Письма к госпоже Каландрини
Шрифт:
У нас никаких новостей, если не считать беременности госпожи Тулузской [120] и остроумного отзыва короля о только что прочитанном им жизнеописании Генриха IV. [121] Его спросили, какого он мнения о сей книге, он ответил, что более всего ему пришлась по вкусу любовь Генриха IV к народу. Дал бы бог, чтобы он и в самом деле так думал и стал бы в этом ему подражать! Деньги еще редко у кого появляются, но вот что поистине не часто встретишь и чего вам никогда видеть не приходилось, это то, что первого министра все очень одобряют. Это самый честный человек на свете [122] , без всякого сомнения, пекущийся о благе государства. Наконец-то у нас появился первый министр, достойный уважения, бескорыстный и желающий лишь одного – чтобы вновь воцарился порядок. Первые распоряжения его были весьма суровы; но все дальнейшее доказывает, что действовать иначе он и не мог. Он занялся делами: город платил шесть тысяч ливров, отныне новых прибавок больше не будет, он восстановит прежние порядки. Он упразднил пятидесятую долю и на два миллиона сто тысяч ливров увеличил подушный сбор [123] . Все это доказывает, у нас теперь министр, который хочет блага народа. Да продлит господь его дни, дабы он мог осуществить свои добрые намерения! Единственное, что он, на мой взгляд, сделал дурного, – это то, что он урезал вашу пожизненную ренту. Вас его деятельность коснулась лишь с этой плохой стороны, и вам не дано испытать на себе тех благ, кои она принесла другим; но вам вообще не везет – неужто судьба никогда не устанет преследовать вас?
120
Госпожа Тулузская– Мария-Виктуар-Софи де Ноайль (1688–1766), в первом браке – маркиза де Гондрен, во втором – графиня Тулузская; ее второй супруг Луи-Александр де Бурбон, граф Тулузский был сыном Людовика XIV и маркизы
121
О каком сочинении идет речь, неизвестно. Легенда, окружавшая имя этого короля (1553–1610) и изображавшая его народным монархом, получила широкое развитие в историографии, литературе, искусстве.
122
Имеется в виду кардинал де Флери, которого м-ль Аиссе противопоставляет его бездарным и корыстным предшественникам – кардиналу Дюбуа и герцогу де Бурбону
123
Пятидесятая доля– налог на все имущества и доходы, введенный 8 июня 1725 г., вызвал резкое недовольство и был отменен два года спустя . Подушный сбор(талия) взимался с XIII в. периодически, со второй половины XV в. регулярно, упразднен в период революции.
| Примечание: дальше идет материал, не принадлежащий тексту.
(** * The live-analytics dashboard client: reconnecting WebSocket hook and
      metrics store

    Shallow embedding of
    - the hook that is integrated in [frontend/src/App.jsx] (the connection
      manager), and in the module [HookFile] the hook of
      [frontend/src/hooks/useWebSocket.js], which has no [readyState] and its
      own [buildDefaultUrl]; [mirrors_run] relates the two,
    - the update effect and [updateHistory] of [App] in
      [frontend/src/App.jsx] (the metrics store),
    - what [App] renders from them: [connectionStatus] and the header badge,
      [AlertIndicator] (also in [frontend/src/components/AlertIndicator.jsx]),
      the colour of the z-score box, the effect of [StatBox], and the series
      of [renderHedgeRatioChart] and [renderSpreadVelocityChart],
    - the earlier [App] that App.jsx keeps after the current one: its update
      effect, [fetchHistoricalData] and the candlestick trace, and
    - [handleDownload] of
      [frontend/src/components/DateDownloadButton.jsx.jsx].

    Conventions.
    - A JavaScript number is a double: [NaN], an infinity, or a finite
      double given by its exact value ([Fin q]).  Every operation that
      produces a number rounds to the nearest double, ties to even
      ([double_of]); the two zeros are one value, which nothing in the code
      tells apart.  A number of a JSON message is held by the value of its
      literal ([JNum q]), and the code sees the double [double_of q].
    - A string is a sequence of 8-bit characters.
    - A React ref is a field of the state record; a React state variable is a
      field too, and each call of its setter is also appended to a log, so
      that "nothing is emitted" can be stated.
    - Handlers and effects are written in a small state-and-exception monad;
      [try]/[catch]/[finally] keep their JavaScript meaning: the state
      reached before a throw is kept.
    - The browser is part of the state: the sockets constructed so far, the
      pending timeouts with their due times, and a clock in milliseconds.
      What the browser and React do to the hook is a list of events.
    - Console output is kept only where a claim speaks of it (the URL
      builder). *)

From Stdlib Require Import QArith Qabs Qround Qpower DecimalN DecimalPos Lia Lqa.
From stdpp Require Import base list strings.
From Stdlib Require Import Ascii String.

Open Scope string_scope.
Set Warnings "-register-all".

(* ================================================================== *)
(** * Numbers and their decimal text *)
(* ================================================================== *)

(** A JavaScript number: a double.  [Fin q] is the finite double of value
    [q] (the two zeros are one); the functions below produce a [Fin] only
    through [double_of], so its argument is always a value a double has. *)
Inductive num : Type :=
  | NaN
  | Inf (negative : bool)
  | Fin (q : Q).

(** ** Rounding to a double *)

(** [floor (log2 q)], for [0 < q]. *)
Definition binade (q : Q) : Z :=
  let b := (Z.log2 (Qnum q) - Z.log2 (Zpos (Qden q)))%Z in
  if Qle_bool (2 ^ b) q then b else (b - 1)%Z.

(** The integer nearest to [y], the even one of two that are equally
    near. *)
Definition round_half_even (y : Q) : Z :=
  let f := Qfloor y in
  match (y - inject_Z f ?= 1 # 2)%Q with
  | Lt => f
  | Gt => (f + 1)%Z
  | Eq => if Z.even f then f else (f + 1)%Z
  end.

(** The largest finite double, [(2^53 - 1) * 2^971]. *)
Definition max_double : Q := inject_Z (2 ^ 53 - 1) * 2 ^ 971.

(** The exponent of the grid of doubles around [q]: 53 significant bits,
    and the grid of the subnormal numbers, [2^-1074], below [2^-1022]. *)
Definition grid (q : Q) : Z := Z.max (binade q - 52) (-1074).

(** For [0 <= q]: the multiple of the grid step nearest to [q], ties to the
    even multiple. *)
Definition nearest_double (q : Q) : Q :=
  inject_Z (round_half_even (q / 2 ^ grid q)) * 2 ^ grid q.
(** * form-js-playground: the state-driven behavior engine

    A shallow embedding of the pure core of the playground
    (behavior matrix completion and overlay, the matrix/bundle codec, the
    schema enricher, the field extractor and the read-only resolver) together
    with the properties the specification states about it.

    Modelling conventions.
    - A JavaScript object used as a dictionary ([BehaviorMatrixValue] and its
      rows) is the [gmap string _] of its own properties.  [Object.entries] /
      [Object.keys] / [Object.values] enumerate it through [map_to_list];
      every key occurs once in the enumeration, its order is the one of
      [map_to_list].
    - Such an object inherits from [Object.prototype], which is as the
      language defines it when a function is called.  Reading [o[k]] for a
      name [k] that is not an own key finds the inherited member when [k] is
      one of [OBJECT_PROTOTYPE_NAMES], and [undefined] otherwise ([member]);
      assigning [o[k] = v] creates or replaces the own property [k], except
      for [k = __proto__] when it is not an own key, where the inherited
      accessor takes the value ([assign]).
    - The run of a function that builds a matrix is a [Run].  [Returns m]:
      every read and write of the run found an own property or nothing, and
      the function returns [m].  [Throws]: such a run ends in a [TypeError].
      [Escapes]: the run takes an inherited member for a row or a cell, or
      assigns through the inherited accessor.  What the run goes on to do from
      there depends on, and can change, objects shared by the whole program
      ([Object.prototype] and the built-in functions): the embedding does not
      follow it further, and says nothing of what it returns.
    - [JSON.parse(JSON.stringify(x))] on a value of the declared shapes is the
      identity on the embedded value: the embedding has no object identity, so
      a deep copy and its original are the same term.
    - [!!x] on an optional boolean is [truthy]; [x || d] on an optional object
      is [default d x].
    - Values have their declared TypeScript shapes: a cell, a row or a schema
      node is an object, a component array holds nodes, and an optional member
      is an [option].
    - A [string] holds the UTF-8 encoding of the JavaScript string. *)

From stdpp Require Import gmap strings list fin_maps.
«Прозерпина» успеха не имеет. Оперу находят неплохой, но слишком уж печальной; долго она не продержится. Два раза в неделю играют «Прозерпину», а два раза – «Четыре стихии» [124] . Пелисье нынче уже здорова. Она чуть было совсем не потеряла рассудок, одни объясняли это ее небывалым успехом, другие тем, что ее, столь кичащуюся своей добродетельностью, заподозрили в любовной связи. Во Французской комедии играют пьесу под названием «Женатый философ», очень милую, которая имеет небывалый успех – уже раскуплены все ложи на одиннадцатое представление. Автор ее – Детуш. Говорят, будто он изобразил в ней свою собственную историю. Как только она будет напечатана, я ее вам пришлю. Все уверяют, что Кино [125] играет хорошо, но я этого не нахожу. Представьте себе, что перед вами г-н Бертье – та же осанка, те же движения, словом, полная его копия, только голос более громкий. Ваша милая дочь почувствовала бы просто отвращение, увидав «Женатого философа».
124
«Четыре стихии»– балет А.-К. Детуша и П. Руа, полностью впервые представленный в Королевской Академии музыки 29 мая 1725 г.
125
Жан-Батист-Морис Кино– старший (ок 1690–1744), драматический актер, в пьесе «Женатый философ» исполнял главную роль Ариста.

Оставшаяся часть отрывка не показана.